La police a mené "des opérations de perquisition et saisie" dans les bureaux de la fédération sud-coréenne de football (KFA), a dit un porte-parole de la police à l'AFP.
Les forces de l'ordre cherchent à déterminer si une "entrave à l'activité", c'est-à-dire au déroulement régulier du processus de nomination de Hong Myung-bo en 2024, a eu lieu, a ajouté le porte-parole.
D'après des médias locaux, les autorités tentent d'établir si de hauts responsables de la fédération sont intervenus de façon indue dans sa désignation, possiblement en violation des règles de l'organisation.
Contactée par l'AFP, la fédération n'a pas souhaité s'exprimer.
Hong, 57 ans, a mis fin à son deuxième mandat à la tête de la sélection sud-coréenne fin juin, à l'issue d'un nouvel échec cuisant en Coupe du monde en tant que sélectionneur, comme lors du Mondial 2014.

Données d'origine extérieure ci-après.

(* ===== verification/NetProcInspector.v ===== *)
(** src/muduo/net/inspect/ProcessInspector.cc and SystemInspector.cc: the pages
    of the inspector about the process and the machine, made from the text
    files of /proc.

    Files are a parameter ([readFile] gives an error number and the text), as
    are the clock, gmtime_r and the answers of the other system calls. *)

From S2P Require Import Prelude BaseTimestamp BaseDouble BaseStringPiece BaseProcessInfo NetHttpRequest NetInspector.

Module ProcInspector.
Import ProcessInfo.

(** * Reading the files *)

Definition uptime (now start : Z) (showMicroseconds : bool) : bytes :=
  let age := now - start in
  let seconds := i32 (Z.quot age Timestamp.kMicroSecondsPerSecond) in
  let days := Z.quot seconds 86400 in
  let hours := Z.quot (Z.rem seconds 86400) 3600 in
  let minutes := Z.quot (Z.rem seconds 3600) 60 in
  let text := fmt_d days ++ lit " days " ++ fmt_0d 2 hours ++ lit ":" ++ fmt_0d 2 minutes ++ lit ":" ++
    fmt_0d 2 (Z.rem seconds 60) in
  if showMicroseconds
  then
    let microseconds := i32 (Z.rem age Timestamp.kMicroSecondsPerSecond) in
    snprintf 256 (text ++ lit "." ++ fmt_0d 6 microseconds)
  else snprintf 256 text.

Definition getLong (procStatus key : bytes) : Z :=
  match find key procStatus with
  | Some pos => strtol (zdrop (pos + zlen key) procStatus)
  | None => 0
  end.

(** [procStatus[i]] of a const string: the position after the last character
    reads as NUL, one beyond is undefined. *)
Definition char_at (s : bytes) (i : Z) : outcome Z :=
  if i =? zlen s then Ok 0
  else match znth s i with Some c => Ok c | None => Err (Undefined "string index out of range") end.
(** [while (s[i] is / is not c) ++i]; [None] when fuel runs out. *)
Fixpoint scan (fuel : nat) (test : Z -> bool) (s : bytes) (i : Z) : outcome (option Z) :=
  match fuel with
  | O => Ok None
  | S fuel => c ← char_at s i; if test c then scan fuel test s (i + 1) else Ok (Some i)
  end.
Definition getProcessName (procStatus : bytes) : outcome (option bytes) :=
  match find (lit "Name:") procStatus with
  | None => Ok (Some [])
  | Some pos =>
      let fuel := S (S (length procStatus)) in
      pos ← scan fuel (fun c => c =? 9) procStatus (pos + 5);
      match pos with
      | None => Ok None
      | Some pos =>
          eol ← scan fuel (fun c => negb (c =? 10)) procStatus pos;
          Ok match eol with Some eol => Some (zslice pos eol procStatus) | None => None end
      end
  end.

(** The text after the first blank. *)
Definition next (data : StringPiece.t) : outcome StringPiece.t :=
  let sp := find_idx 32 (StringPiece.text data) in
  if sp <? StringPiece.size data then StringPiece.remove_prefix (sp + 1) data
  else Ok (StringPiece.mk [] 0).
Fixpoint next_n (n : nat) (data : StringPiece.t) : outcome StringPiece.t :=
  match n with O => Ok data | S n => data ← next data; next_n n data end.
Definition getCpuTime (clockTicksPerSecond : Z) (data : StringPiece.t) : outcome CpuTime :=
  data ← next_n 10 data;
  let utime := strtol (StringPiece.data data) in
  data ← next data;
  let stime := strtol (StringPiece.data data) in
  let hz := d_of_Z clockTicksPerSecond in
  Ok (mkCpuTime (d_div (d_of_Z utime) hz) (d_div (d_of_Z stime) hz)).

(** What a C string holds. *)
Definition c_text (s : bytes) : bytes := ztake (StringPiece.strlen s) s.
Definition stringPrintf (out text : bytes) : bytes := out ++ c_text (snprintf 256 text).

(** * ProcessInspector::threads *)

Definition pad_right (w : nat) (s : bytes) : bytes := s ++ replicate (w - length s) 32.
(** The line of a thread, from its stat file; a null name is dereferenced. *)
Definition thread_line (hz tid : Z) (stat : bytes) : outcome bytes :=
  let name := procname stat in
  match StringPiece.ptr_ name with
  | [] => Err (Undefined "null pointer")
  | _ =>
      let rp := zlen stat - zlen (StringPiece.ptr_ name) + StringPiece.size name in
      c ← char_at stat rp;
      massert (c =? 41) "*rp == ')'";;
      let state := rp + 2 in
      let stat := ztake rp stat ++ [0] ++ zdrop (rp + 1) stat in
      data ← StringPiece.remove_prefix (state + 2) (StringPiece.of_string stat);
      t ← getCpuTime hz data;
      st ← char_at stat state;
      Ok (c_text (snprintf 256 (fmt_wd 5 tid ++ lit " " ++
        pad_right 16 (c_text (zdrop (rp - StringPiece.size name) stat)) ++ lit " " ++ [st] ++ lit " " ++
        fmt_wf 12 3 (userSeconds t) ++ lit " " ++ fmt_wf 12 3 (systemSeconds t) ++ [10])))
  end.
Fixpoint thread_lines (readFile : bytes -> Z * bytes) (hz pid : Z) (tids : list Z) : outcome bytes :=
  match tids with
  | [] => Ok []
  | tid :: tids =>
      let '(err, stat) := readFile (snprintf 256 (lit "/proc/" ++ fmt_d pid ++ lit "/task/" ++ fmt_d tid ++ lit "/stat")) in
      line ← (if err =? 0 then thread_line hz tid stat else Ok []);
      rest ← thread_lines readFile hz pid tids;
      Ok (line ++ rest)
  end.
Definition threads_page (readFile : bytes -> Z * bytes) (hz pid : Z) (task_dir : list bytes) : outcome bytes :=
  lines ← thread_lines readFile hz pid (threads task_dir);
  Ok (lit "  TID NAME             S    User Time  System Time" ++ [10] ++ lines).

Fin juillet, Hong avait été convoqué devant un comité de parlementaires et avait dit assumer l'"entière responsabilité" de cette élimination.
Le président Lee Jae Myung avait reproché cet échec aux "personnes incompétentes" promues à des postes de direction dans une déclaration faisant allusion au "sectarisme" qui entacherait le recrutement au plus haut niveau de ce sport.
Après une victoire plutôt prometteuse face à la République tchèque (2-1), l'équipe des "guerriers Taeguk" s'est ensuite inclinée face au Mexique et à l'Afrique du Sud, à chaque fois sur le score de 1-0. Un bilan de trois points insuffisant pour se qualifier pour les 16es de finale.
Ancien capitaine de la sélection, Hong Myung-bo est considéré comme l'un des meilleurs joueurs de l'histoire du pays. Lors du Mondial 2002, disputé à domicile, le défenseur avait obtenu le Ballon de bronze récompensant le troisième meilleur joueur du tournoi. La Corée du Sud avait alors atteint les demi-finales.